Received-SPF: pass (google.com: domain of linux-kernel-owner@vger.kernel.org designates 2620:137:e000::1:20 as permitted sender) client-ip=2620:137:e000::1:20;
Date:   Fri, 23 Jun 2023 12:37:42 -0700
In-Reply-To: <20230620190443.GU2244082@ls.amr.corp.intel.com>
Mime-Version: 1.0
References: <cover.1686858861.git.isaku.yamahata@intel.com>
 <e8d3ab4a56d69a09ba74ff1c439f904075d38c16.1686858861.git.isaku.yamahata@intel.com>
 <20230620162835.xsmaao63brira7as@amd.com> <20230620190443.GU2244082@ls.amr.corp.intel.com>
Message-ID: <ZJX0hk+KpQP0KUyB@google.com>
Subject: Re: [RFC PATCH 5/6] KVM: Add flags to struct kvm_gfn_range
From:   Sean Christopherson <seanjc@google.com>
To:     Isaku Yamahata <isaku.yamahata@gmail.com>
Cc:     Michael Roth <michael.roth@amd.com>, isaku.yamahata@intel.com,
        kvm@vger.kernel.org, linux-kernel@vger.kernel.org,
        Paolo Bonzini <pbonzini@redhat.com>, erdemaktas@google.com,
        Sagi Shahar <sagis@google.com>,
        David Matlack <dmatlack@google.com>,
        Kai Huang <kai.huang@intel.com>,
        Zhi Wang <zhi.wang.linux@gmail.com>, chen.bo@intel.com,
        linux-coco@lists.linux.dev,
        Chao Peng <chao.p.peng@linux.intel.com>,
        Ackerley Tng <ackerleytng@google.com>,
        Vishal Annapurve <vannapurve@google.com>
Content-Type: text/plain; charset="us-ascii"
Precedence: bulk

On Tue, Jun 20, 2023, Isaku Yamahata wrote:
> On Tue, Jun 20, 2023 at 11:28:35AM -0500,
> Michael Roth <michael.roth@amd.com> wrote:
> 
> > On Thu, Jun 15, 2023 at 01:12:18PM -0700, isaku.yamahata@intel.com wrote:
> > > From: Isaku Yamahata <isaku.yamahata@intel.com>
> > > 
> > > TDX and SEV-SNP need to know the reason for a callback by
> > > kvm_unmap_gfn_range().  mmu notifier, set memory attributes ioctl or KVM
> > > gmem callback.  The callback handler changes the behavior or does the
> > > additional housekeeping operation.  For mmu notifier, it's zapping shared
> > > PTE.  For set memory attributes, it's the conversion of memory attributes
> > > (private <=> shared).  For KVM gmem, it's punching a hole in the range, and
> > > releasing the file.
> > 
> > I think it's still an open topic that we need to hear more from Sean about:
> > 
> >   https://lore.kernel.org/lkml/20230522235838.ov3722lcusotzlvo@amd.com/
> > 
> > but I *think* we were leaning toward decoupling the act of invalidating
> > GFNs, vs. the act of invalidating/free'ing gmem pages.

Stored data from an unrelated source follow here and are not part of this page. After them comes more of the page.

(* ===== verification/CodecIssue.v ===== *)
(** * Issuance, supply and airdrop envelopes ([dapp/tacit.js])

    [CEtch] (a confidential etch), [CMint], [CBurn], [CPetch] and [CPmint] (the fair
    launch and its mints), [CDrop] (an airdrop pool or its reclaim) and [CDClaim] with
    the claim witness. *)
From S2P Require Import Prelude Bytes Text CodecTransfer.

Definition T_CETCH : Z := 0x21.
Definition T_MINT : Z := 0x24.
Definition T_BURN : Z := 0x25.
Definition T_PETCH : Z := 0x27.
Definition T_PMINT : Z := 0x28.
Definition T_DROP : Z := 0x2B.
Definition T_DCLAIM : Z := 0x2C.
Definition N_BITS : Z := 64.

(** ** Readers and writers shared by the formats *)

(** [try { new TextDecoder(...).decode(b) } catch { return null; }] *)
Definition text_of (b : bytes) : rd text := λ s,
  match text_decode b with Some t => Ok (t, s) | None => Null end.

(** [let t = null; if (n > 0) t = decode(payload.slice(p, p + n)); p += n;] *)
Definition read_opt_text (n : Z) : rd (option text) :=
  if n >? 0 then b ← slice n; t ← text_of b; mret (Some t) else mret None.

(** [s ? new TextEncoder().encode(s) : new Uint8Array(0)] *)
Definition opt_text_encode (o : option text) : bytes :=
  match o with Some t => text_encode t | None => [] end.

(** what [read_opt_text] makes of the [n] bytes it reads *)
Definition opt_text_decode (b : bytes) : option (option text) :=
  match b with [] => Some None | _ => Some <$> text_decode b end.

(** an optional string that the decoder gives back: absent, or plain and not empty *)
Definition plain_opt (o : option text) : Prop :=
  match o with Some t => plain t ∧ t ≠ [] | None => True end.

Lemma text_of_Ok b s t s' : text_of b s = Ok (t, s') ↔ text_decode b = Some t ∧ s' = s.
Proof. unfold text_of. destruct (text_decode b); naive_solver. Qed.

Lemma text_encode_nonempty t : t ≠ [] → 0 < blen (text_encode t).
Proof.
  destruct t as [|c t]; [done|]. intros _. unfold text_encode. cbn [map concat].
  rewrite blen_app. pose proof (blen_nonneg (concat (map utf8_cp t))).
  unfold utf8_cp. repeat case_match; len_lia.
Qed.

Lemma read_opt_text_Ok n s o s' :
  0 <= n →
  read_opt_text n s = Ok (o, s') ↔ ∃ b, s = b ++ s' ∧ blen b = n ∧ opt_text_decode b = Some o.
Proof.
  intros Hn. unfold read_opt_text. rewrite Z.gtb_ltb. destruct (Z.ltb_spec 0 n).
  - rewrite rd_bind_Ok. setoid_rewrite slice_Ok; [|lia]. split.
    + intros (b & s0 & [-> Hb] & H1). apply rd_bind_Ok in H1 as (t & s1 & [Ht ->]%text_of_Ok & H1).
      apply rd_ret_Ok in H1 as [<- ->]. exists b. split; [done|]. split; [done|].
      destruct b; [by rewrite blen_nil in *; lia|]. cbn. by rewrite Ht.
    + intros (b & -> & Hb & Ht). exists b, s'. split; [done|]. apply rd_bind_Ok.
      destruct b; [by rewrite blen_nil in *; lia|]. cbn [opt_text_decode] in Ht.
      apply fmap_Some in Ht as (t & Ht & ->). exists t, s'. rewrite text_of_Ok, rd_ret_Ok. done.
  - assert (n = 0) as -> by lia. rewrite rd_ret_Ok. split.
    + intros [<- ->]. by exists [].
    + intros (b & -> & ->%blen_0 & [= <-]). done.
Qed.

Lemma opt_text_round o : plain_opt o → opt_text_decode (opt_text_encode o) = Some o.
Proof.
  destruct o as [t|]; [|done]. intros [Hp Hne]. cbn [opt_text_encode].
  pose proof (text_encode_nonempty _ Hne). unfold opt_text_decode.
  destruct (text_encode t) eqn:E; [by rewrite blen_nil in *|].
  rewrite <- E, text_decode_encode; done.
Qed.

Lemma text_decode_ge b t : text_decode b = Some t → blen (text_encode t) <= blen b.
Proof. intros [[->| ->] _]%text_encode_decode; len_lia. Qed.

Lemma opt_text_decode_ge b o : opt_text_decode b = Some o → blen (opt_text_encode o) <= blen b.
Proof.
  unfold opt_text_decode. destruct b as [|x b]; [by intros [= <-]|].
  intros (t & Ht & ->)%fmap_Some. by apply text_decode_ge.
Qed.

Lemma opt_text_canon b o :
  opt_text_decode b = Some o → blen b = blen (opt_text_encode o) → b = opt_text_encode o.
Proof.
  unfold opt_text_decode. destruct b as [|x b]; [by intros [= <-]|].
  intros (t & Ht & ->)%fmap_Some. by apply text_decode_len.
Qed.

Lemma safe_text_of b s : safe_at (text_of b) s.
Proof. unfold safe_at, text_of, total. destruct (text_decode b); eauto. Qed.

Lemma safe_read_opt_text n s : n <= blen s → safe_at (read_opt_text n) s.
Proof.
  intros Hn. unfold read_opt_text. destruct (n >? 0) eqn:E; [|apply safe_ret].
  apply safe_bind; [by apply safe_slice|]. intros.
  apply safe_bind; [apply safe_text_of|]. intros. apply safe_ret.
Qed.

(** A decoder run on a byte string of its own. *)
Definition sub {A} (m : rd A) (b : bytes) : rd A := λ s, a ← run m b; mret (a, s).

Lemma sub_Ok {A} (m : rd A) b s a s' : sub m b s = Ok (a, s') ↔ run m b = Ok a ∧ s' = s.
Proof.
  unfold sub. rewrite res_bind_Ok. unfold mret, res_ret. naive_solver.
Qed.

Lemma safe_sub {A} (m : rd A) b s : safe_at m b → safe_at (sub m b) s.
Proof.
  intros [H|[a H]]%total_run; unfold safe_at, sub, total; rewrite H; [by left|right]. by eexists.
Qed.

Ltac rd_inv_hook H ::=
  lazymatch type of H with
  | repeatM _ read_output _ = Ok _ =>
      let Hn := fresh "Hn" in let Hwf := fresh "Hwf" in
      apply repeat_output_Ok in H as (-> & Hn & Hwf)
  | text_of _ _ = Ok _ => apply text_of_Ok in H as [H ->]
  | read_opt_text _ _ = Ok _ =>
      let b := fresh "tb" in let Hb := fresh "Hb" in
      apply read_opt_text_Ok in H as (b & -> & Hb & H); [|lia]
  | sub _ _ _ = Ok _ => apply sub_Ok in H as [H ->]
  | _ => idtac
  end.
Ltac rd_step_hook ::=
  lazymatch goal with
  | |- repeatM _ read_output _ = Ok _ => apply repeat_output_Ok; split; [reflexivity|]
  | |- text_of _ _ = Ok _ => apply text_of_Ok; split; [|reflexivity]
  | |- read_opt_text _ _ = Ok _ =>
      apply read_opt_text_Ok; [try lia|eexists; split; [reflexivity|split]]
  | |- sub _ _ _ = Ok _ => apply sub_Ok; split; [|reflexivity]
  | _ => idtac
  end.
Ltac safe_hook ::=
  first [ apply safe_read_outputs | apply safe_text_of | apply safe_read_opt_text | apply safe_sub ].

#[global] Arguments text_encode : simpl never.
#[global] Arguments opt_text_encode : simpl never.

(** ** Confidential etch *)
Module CEtch.
Definition MINT_AUTH_NONE : bytes := zeros 32.
Definition isZeroAuth (b : bytes) : bool := all_zero (take 32 b).

Record t := Mk { ticker : text; decimals : Z; commitment : bytes; rangeproof : bytes;
                 encryptedAmount : bytes; mintAuthority : option bytes; imageUri : option text }.

Definition encodeCEtchPayload (x : t) : res bytes :=
  let tk := text_encode (ticker x) in
  throw_if ((blen tk =? 0) || (blen tk >? 16)) "ticker 1-16 bytes";;
  throw_if ((decimals x <? 0) || (decimals x >? 8)) "decimals must be an integer 0-8";;
  throw_if (negb (blen (commitment x) =? 33)) "commitment 33 bytes";;
  throw_if (negb (blen (encryptedAmount x) =? 8)) "encrypted_amount must be 8 bytes";;
  throw_if (blen (rangeproof x) >? 0xffff) "rangeproof too large";;
  let auth := default MINT_AUTH_NONE (mintAuthority x) in
  throw_if (negb (blen auth =? 32)) "mint_authority must be 32 bytes (x-only pubkey or zero)";;
  let imgBytes := opt_text_encode (imageUri x) in
  throw_if (blen imgBytes >? 256) "image_uri must be <=256 bytes";;
  mret (concatBytes [u8b T_CETCH; u8b (blen tk); tk; u8b (decimals x); commitment x;
                     encryptedAmount x; le 2 (blen (rangeproof x)); rangeproof x; auth;
                     le 2 (blen imgBytes); imgBytes]).

(** the decoded message and its [mintable] flag *)
Definition decodeCEtchPayload (payload : bytes) : res (t * bool) :=
  run (
    null_if (blen payload <? 1 + 1 + 1 + 1 + 33 + 8 + 2 + 32 + 2);;
    opcode T_CETCH;;
    tlen ← u8;
    null_if ((tlen <? 1) || (tlen >? 16));;
    room tlen;;
    tk ← slice tlen;
    ticker ← text_of tk;
    decimals ← u8;
    null_if (decimals >? 8);;
    room (33 + 8 + 2);;
    commitment ← slice 33;
    encryptedAmount ← slice 8;
    rpLen ← u16;
    room (rpLen + 32 + 2);;
    rangeproof ← slice rpLen;
    mintAuthority ← slice 32;
    imgLen ← u16;
    null_if (imgLen >? 256);;
    ends_at imgLen;;
    imageUri ← read_opt_text imgLen;
    mret (Mk ticker decimals commitment rangeproof encryptedAmount (Some mintAuthority) imageUri,
          negb (isZeroAuth mintAuthority))) payload.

Yes.  Ignore any comments I made about not introducing new hooks, I messed up and
forgot the full context.

> > One concrete example of where this seperation makes sense if with
> > hole-punching. SNP has unique platform-specific stuff it has to do before
> > free'ing that gmem page back to the host. If we try to plumb this through
> > kvm_unmap_gfn_range() via a special flag then it's a little awkward
> > because:
> > 
> > a) Presumably that hole-punch would have occurred after a preceeding
> >    KVM_SET_MEMORY_ATTRIBUTES was issued to switch the page to shared
> >    state in the xarray. So all it should really need to do is handle
> >    that platform-specific behavior, like updating RMP table in case of
> >    SNP. But none of the other details like GFN ranges are relevant in
> >    that case, RMP updates here only need the PFN, so we end up walking
> >    memslots to do GFN->PFN translations, when it would actually be much
> >    more efficient to do these translations by translating the
> >    hole-punched FD offset range to the corresponding folio()'s backing
> >    those ranges
> > 
> > b) It places an unecessary dependency on having an active memslot to do
> >    those translations. This ends up not being an issue with current
> >    version of gmem patchset because the release() happens *before*
> >    gmem_unbind(), so there is a memslot associated with the ranges at
> >    gmem_release() time, but in the initial version of gmem it was the
> >    reverse, so if things ever changed again in this regard we'd once
> >    again have to completely rework how to issue these platform-specific
> >    invalidation callbacks.
> > 
> > I really *really* like having a separate, simple invalidation mechanism
> > in place that just converts FD offsets to PFNs and then passes those on
> > to platform-defined handlers to clean up pages before free'ing them back
> > to the system. It's versatile in that it can be called pretty much
> > anywhere regardless of where we are in KVM lifecycle, it's robust in
> > that it doesn't rely on unecessary outside dependencies, and it avoids
> > added uneeded complexity to paths like kvm_unmap_gfn_range().
> > 
> > That's the approach taken with SNP hypervisor v9 series, with the
> > gmem hook being introduced here:
> > 
> >   https://lore.kernel.org/kvm/20230612042559.375660-1-michael.roth@amd.com/T/#m3ad8245235a27ed0f41c359c191dcda6c77af043
> > 
> > and the SEV-SNP implementation of that hook being here:
> > 
> >   https://lore.kernel.org/kvm/20230612042559.375660-1-michael.roth@amd.com/T/#m6ac04b44722dbc07839011816e94fadf5ad6794e
> > 
> > Would a similar approach work for TDX? At least WRT cleaning up pages
> > before returning them back to the host? If we could isolate that
> > requirement/handling from all the other aspects of invalidations it
> > really seems like it would cause us less headaches down the road.
> 
> In short, TDX KVM doesn't need an extra callback for invalidating/freeing gmem
> pages. kvm_unmap_gfn_range() callback works.  Instead TDX needs attributes
> (private-or-shared) for it.

Just because TDX doesn't strictly need a separate callback doesn't mean it
wouldn't be useful and beneficial.  SNP doesn't "need" a separate callback either,
i.e. we could make kvm_unmap_gfn_range() work, but it would be ugly and inflexible.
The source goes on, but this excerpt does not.